One particularly interesting source of current, pandemic-era, Greek life information comes from Inyoung Choi's article from Insider.com, College Greek life has already been stricken by coronavirus outbreaks, but canceling parties may not be enough to keep people safe. I had to laugh (you probably will too) at this quote: Campus Greek life leaders told Insider it's unlikely they can ensure "100% safety." That's a good one! Unlikely? Let's hear it for impossible! To wit:
In early July, the University of Washington announced that at least 145 of its students tested positive for the coronavirus.
The outbreak was tied to clusters of cases among Greek Life residents. The "Greek row outbreak," as it came to be known, was quickly followed by similar spikes at other universities. A week later, The University of California, Berkeley announced it saw an uptick from 23 to 47 new cases associated with "a series of recent parties connected to the CalGreek system." …
… Penn State's Interfraternity Council (IFC) also announced it will suspend social activities this month [July]. The announcement came after a student — not identified as a member of a fraternity — died from coronavirus.
… At the University of Washington, fraternity houses were open and filled with students at 50% capacity when the Greek Row outbreak was announced, [senior Erik] Johnson told Insider. The houses remain open during the summer so that students can live in the residences while partaking in internships. Many sorority members also live in these fraternity houses over the summer because sorority houses close down, according to Johnson.
Johnson himself has been living in his fraternity throughout the outbreak and continues to live there. He said he's unable to return to his parents' house because of concerns he'll put some families with medical conditions at risk …

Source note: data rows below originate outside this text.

(** ** When a play queues a resolution *)

(** An accepted lead queues no resolution. An accepted follow queues a
    tochoo exactly when the card is off-suit and the seat held no card of
    the required suit; otherwise it queues a clean resolution exactly when
    the next active seat is the leader and the trick has at least as many
    cards as there are active seats; otherwise it queues nothing. *)
Theorem resolution_trigger (g g' : Game) (player_idx : nat) (ci : Z)
    (p : Player) (c : Card) :
  attempt_play_card g player_idx ci = Ok g' →
  accepted g player_idx g' →
  players g !! player_idx = Some p →
  py_index (hand p) ci = Ok c →
  match required_suit g with
  | None => resolve_after_animation g' = resolve_after_animation g
  | Some s =>
      resolve_after_animation g'
      = if bool_decide (suit c ≠ s) && negb (has_suit p s) then Some true
        else if bool_decide (active_index g' = Some (leader_index g))
                && bool_decide (count_active_players g ≤ length (trick_cards g'))
             then Some false
             else resolve_after_animation g
  end.
Proof.
  intros Hplay Hacc Hp Hc.
  destruct (attempt_play_card_cases _ _ _ _ Hplay)
    as [Hrej|(q & popped & Hq & Hqa & _ & _ & Hpop
              & [(Hreq & _ & ->)|(s & Hreq & _ & ->)])].
  { by destruct (accepted_not_rejected _ _ _ Hacc). }
  - rewrite Hreq.
    by destruct (play_lead_shape g player_idx q popped Hq Hqa)
      as (_ & _ & _ & _ & _ & -> & _).
  - rewrite Hreq. assert (q = p) as -> by congruence.
    assert (popped.1 = c) as Hcard.
    { destruct popped as [x l]. apply py_pop_index in Hpop. simpl. congruence. }
    destruct (play_follow_shape g player_idx p s (has_suit p s) popped Hp)
      as (Htc & _ & _ & _ & _ & _ & _ & _ & _ & Hres & Hact).
    rewrite Hres, Htc, Hact, Hcard.
    by destruct (bool_decide (suit c ≠ s) && negb (has_suit p s)).
Qed.

Lemma resolution_trigger_witness :
  attempt_play_card demo_table 1 1 = Ok demo_tochoo
  ∧ accepted demo_table 1 demo_tochoo
  ∧ players demo_table !! 1 = Some demo_p2
  ∧ py_index (hand demo_p2) 1 = Ok (mkCard RK Diamonds)
  ∧ resolve_after_animation demo_tochoo = Some true.
Proof.
  assert (attempt_play_card demo_table 1 1 = Ok demo_tochoo) as Hplay
    by reflexivity.
  assert (accepted demo_table 1 demo_tochoo) as Hacc
    by (exists (mkCard RK Diamonds); reflexivity).
  split; [exact Hplay|]. split; [exact Hacc|]. split; [reflexivity|].
  split; [reflexivity|].
  exact (resolution_trigger _ _ _ _ demo_p2 (mkCard RK Diamonds)
           Hplay Hacc eq_refl eq_refl).
Defined.

(** ** More on the commit *)

Lemma actually_resolve_trick_halves (shuffle : list Card → list Card)
    (t : option bool) (g : Game) :
  actually_resolve_trick shuffle t g
  = (g1 ←! commit_pickup shuffle t g; Ok (commit_finish g1)).
Proof.
  unfold actually_resolve_trick, commit_pickup, commit_finish.
  destruct (default (pending_tochoo g) t).
  - unfold seat. destruct (players g !! trick_winner g); [|reflexivity].
    cbn [rbind]. reflexivity.
  - cbn [rbind]. reflexivity.
Qed.

Lemma assign_ranks_complete (ps : list Player) (ra : nat)
    (fo : list (string * nat)) :
  Forall (λ q, active_empty q = false) (assign_ranks active_empty ps ra fo).1.1.
Proof.
  revert ra fo. induction ps as [|p ps IH]; intros ra fo; simpl.
  - constructor.
  - destruct (active_empty p) eqn:E.
    + specialize (IH (ra + 1) (fo ++ [(name p, ra + 1)])).
      destruct (assign_ranks active_empty ps _ _) as [[qs ra'] fo']. simpl in *.
      by constructor.
    + specialize (IH ra fo).
      destruct (assign_ranks active_empty ps _ _) as [[qs ra'] fo']. simpl in *.
      by constructor.
Qed.

Lemma Forall2_ranked_from_hands (ps qs : list Player) :
  Forall2 ranked_from ps qs → hand <$> qs = hand <$> ps.
Proof.
  induction 1 as [|p q ps qs Hpq _ IH]; [done|].
  by rewrite !fmap_cons, IH, (ranked_from_hand _ _ Hpq).
Qed.

(** The second half of a commit. *)
Lemma commit_finish_shape (h : Game) :
  let g' := commit_finish h in
  trick_cards g' = [] ∧ required_suit g' = None
  ∧ leader_index g' = leader_index h ∧ active_index g' = active_index h
  ∧ discard_pile g' = discard_pile h ∧ first_move g' = first_move h
  ∧ showing_trick g' = false ∧ pending_tochoo g' = false
  ∧ last_trick_suit g' = None ∧ last_played_cards g' = []
  ∧ animating g' = animating h
  ∧ (state g' = Finished ∨ state g' = Play)
  ∧ Forall2 ranked_from (players h) (players g')
  ∧ Forall (λ q, is_active q = true → hand q ≠ []) (players g').
Proof.
  unfold commit_finish.
  set (g2 := set_required_suit None (set_trick_cards [] h)).
  pose proof (assign_ranks_complete (players g2) (ranks_assigned g2)
                (finish_order g2)) as Hcomplete.
  pose proof (assign_ranks_ranked active_empty (players g2) (ranks_assigned g2)
                (finish_order g2) active_empty_active) as Hrk.
  unfold run_assign_ranks.
  destruct (assign_ranks active_empty (players g2) _ _) as [[ps ra] fo].
  simpl in Hcomplete, Hrk.
  set (g3 := set_finish_order fo (set_ranks_assigned ra (set_players ps g2))).
  assert (∀ qs, Forall2 ranked_from ps qs →
                Forall (λ q, is_active q = true → hand q ≠ []) qs) as Hne.
  { intros qs Hqs. apply Forall_lookup. intros i q Hq Ha.
    destruct (Forall2_lookup_r _ _ _ _ _ Hqs Hq) as (p & Hp & Hpq).
    rewrite (ranked_from_active _ _ Hpq Ha).
    pose proof (proj1 (Forall_lookup _ _) Hcomplete _ _ Hp) as He.
    simpl in He. unfold active_empty in He.
    rewrite (ranked_from_active _ _ Hpq Ha) in Ha. rewrite Ha in He.
    simpl in He. apply bool_decide_eq_false in He.
    intros Hnil. apply He. by rewrite Hnil. }
  destruct (check_game_end_shape g3) as [->|(_ & qs & ra' & fo' & -> & Hrk')].
  - assert (state g3 = state h) as Hst by done.
    case_bool_decide as Hfin; simpl.
    + repeat split; try done; [by right|].
      apply Hne, Forall2_ranked_from_refl.
    + repeat split; try done.
      * left. rewrite <-Hst. by destruct (decide (state g3 = Finished)).
      * apply Hne, Forall2_ranked_from_refl.
  - simpl. repeat split; try done; [by left| |by apply Hne].
    eapply Forall2_trans; [|exact Hrk|exact Hrk']. apply ranked_from_trans.
Qed.

Section CommitMore.

Variable shuffle : list Card → list Card.

(** A commit without tochoo never raises: the played cards go to the end
    of the discard pile, no hand changes, the trick and the required suit
    are cleared, and the seat that played the highest card of the required
    suit (the leader when no played card has that suit) becomes the leader
    and the seat to move. *)
Theorem clean_commit_outcome (g : Game) (t : option bool) :
  default (pending_tochoo g) t = false →
  ∃ g', actually_resolve_trick shuffle t g = Ok g'
        ∧ discard_pile g' = discard_pile g ++ (trick_cards g).*2
        ∧ hand <$> players g' = hand <$> players g
        ∧ trick_cards g' = [] ∧ required_suit g' = None
        ∧ leader_index g' = trick_winner g
        ∧ active_index g' = Some (trick_winner g)
        ∧ ((∀ pc, pc ∈ trick_cards g → Some (suit pc.2) ≠ required_suit g)
           ∧ trick_winner g = leader_index g
           ∨ ∃ c, (trick_winner g, c) ∈ trick_cards g
                  ∧ Some (suit c) = required_suit g
                  ∧ ∀ pc, pc ∈ trick_cards g →
                          Some (suit pc.2) = required_suit g →
                          (value pc.2 ≤ value c)%Z).
Proof.
  intros Ht. rewrite actually_resolve_trick_halves.
  unfold commit_pickup. rewrite Ht. simpl.
  set (h := set_active_index _ _).
  destruct (commit_finish_shape h)
    as (Htc & Hrs & Hli & Hai & Hdp & _ & _ & _ & _ & _ & _ & _ & Hrk & _).
  eexists. split; [done|]. rewrite Hdp, Hli, Hai.
  split; [done|]. split; [by apply Forall2_ranked_from_hands|].
  split; [done|]. split; [done|]. split; [done|]. split; [done|].
  destruct (trick_winner_spec g) as [[Hs Hw]|Hmax]; [left|by right].
  split; [|done]. intros pc Hpc Hsuit.
  assert (pc ∈ suited g) as Hin by (by apply suited_elem).
  rewrite Hs in Hin. by apply elem_of_nil in Hin.
Qed.

(** After a commit every seat that is still active holds a card: the
    seats that ran out of cards have been ranked and deactivated. *)
Theorem commit_ranks_empty_hands (g g' : Game) (t : option bool) :
  actually_resolve_trick shuffle t g = Ok g' →
  ∀ i p, players g' !! i = Some p → is_active p = true → hand p ≠ [].
Proof.
  rewrite actually_resolve_trick_halves.
  destruct (commit_pickup shuffle t g) as [h|]; simpl; [|done].
  intros [= <-] i p Hp.
  destruct (commit_finish_shape h)
    as (_ & _ & _ & _ & _ & _ & _ & _ & _ & _ & _ & _ & _ & Hne).
  apply (proj1 (Forall_lookup _ _) Hne _ _ Hp).
Qed.

End CommitMore.

Lemma clean_commit_outcome_witness :
  default (pending_tochoo demo_followed) (Some false) = false
  ∧ ∃ g', actually_resolve_trick reverse (Some false) demo_followed = Ok g'
          ∧ discard_pile g' = [mkCard R3 Spades; mkCard R4 Spades]
          ∧ leader_index g' = 1.
Proof.
  split; [reflexivity|].
  destruct (clean_commit_outcome reverse demo_followed (Some false) eq_refl)
    as (g' & Hok & Hdp & _ & _ & _ & Hli & _).
  exists g'. split; [exact Hok|]. split; [exact Hdp|exact Hli].
Defined.

Lemma commit_ranks_empty_hands_witness :
  ∃ g', actually_resolve_trick reverse None (resolve_trick true demo_tochoo) = Ok g'
        ∧ ∀ i p, players g' !! i = Some p → is_active p = true → hand p ≠ [].
Proof.
  eexists. split; [reflexivity|].
  apply (commit_ranks_empty_hands reverse (resolve_trick true demo_tochoo) _ None).
  reflexivity.
Defined.

(** ** The next active seat *)

Lemma next_active_loop_spec (ps : list Player) (fuel i : nat) :
  i < length ps →
  ∃ d, d ≤ fuel
       ∧ next_active_loop ps fuel i = (i + d) mod length ps
       ∧ (∀ k, k < d → ∃ p, ps !! ((i + k) mod length ps) = Some p
                            ∧ is_active p = false)
       ∧ (d < fuel → ∃ p, ps !! ((i + d) mod length ps) = Some p
                          ∧ is_active p = true).
Proof.
  revert i. induction fuel as [|fuel IH]; intros i Hi.
  - exists 0. split; [lia|]. simpl. rewrite Nat.add_0_r, Nat.mod_small by lia.
    split; [done|]. split; intros; lia.
  - simpl. destruct (lookup_lt_is_Some_2 ps i Hi) as [p Hp]. rewrite Hp.
    destruct (is_active p) eqn:Ha.
    + exists 0. split; [lia|]. rewrite Nat.add_0_r, Nat.mod_small by lia.
      split; [done|]. split; [intros; lia|]. intros _. eauto.
    + destruct (IH ((i + 1) mod length ps)) as (d & Hd & Hres & Hskip & Hact).
      { apply Nat.mod_upper_bound. lia. }
      assert (∀ k, ((i + 1) mod length ps + k) mod length ps
                   = (i + S k) mod length ps) as Hshift.
      { intros k. rewrite Nat.Div0.add_mod_idemp_l. f_equal. lia. }
      exists (S d). split; [lia|]. rewrite Hres, Hshift. split; [done|]. split.
      * intros [|k] Hk.
        -- rewrite Nat.add_0_r, Nat.mod_small by lia. eauto.
        -- rewrite <-Hshift. apply Hskip. lia.
      * intros Hlt. rewrite <-Hshift. apply Hact. lia.
Qed.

Greek houses are professing respect for the coronavirus. They have cut back on their social agendas along with other activities and some have relegated their traditional rush period to virtual means. Of course, if you've ever seen the movie National Lampoon's Animal House, you may be wondering, as I am, how Greek members will be able to administer their rituals to pledges over the internet. Perhaps techies at leading engineering schools may be able to incorporate certain pledge habits into some form of virtual reality application.
Dartmouth College students understand the problems and risks involved with traditional Greek processes, but still have misgivings:
… Ali Silva '23 said that while she was "a little bummed out" about not being able to do in person rush, she hopes that she will be able to participate more in Greek life during her sophomore summer. She added that while she wished she could get rush "out of the way" in the fall, she understands the decision.
"It's coming up really fast for sororities, and it would probably take a lot of work to get it together in time," Silva said.
Annie Politi '23 said that while she wished she could participate in a "normal" rush, she thinks that virtual rush will be an "uplifting experience" if everyone has an "optimistic attitude." However, she did acknowledge that virtual rush won't have the same "feeling" as an in person rush.
"It's going to be hard to replicate the feeling of going inside a house and being able to feel the atmosphere," Politi said. "However, I've had a lot of really positive virtual experiences with sisters in pre-rush events, so I'm still looking forward to rush."
The good news about in-person college, in general, right now is that some schools have isolated and largely contained COVID-19. The bad news is that other schools aren't having as much success and have either already pivoted to online-only classes or are on the brink.
All this applies directly, perhaps acutely, to campus Greek organizations. Incoming first-year students who are pondering joining a fraternity or sorority will have their decision process colored by this year's (and maybe future years') heavily modified recruiting activities.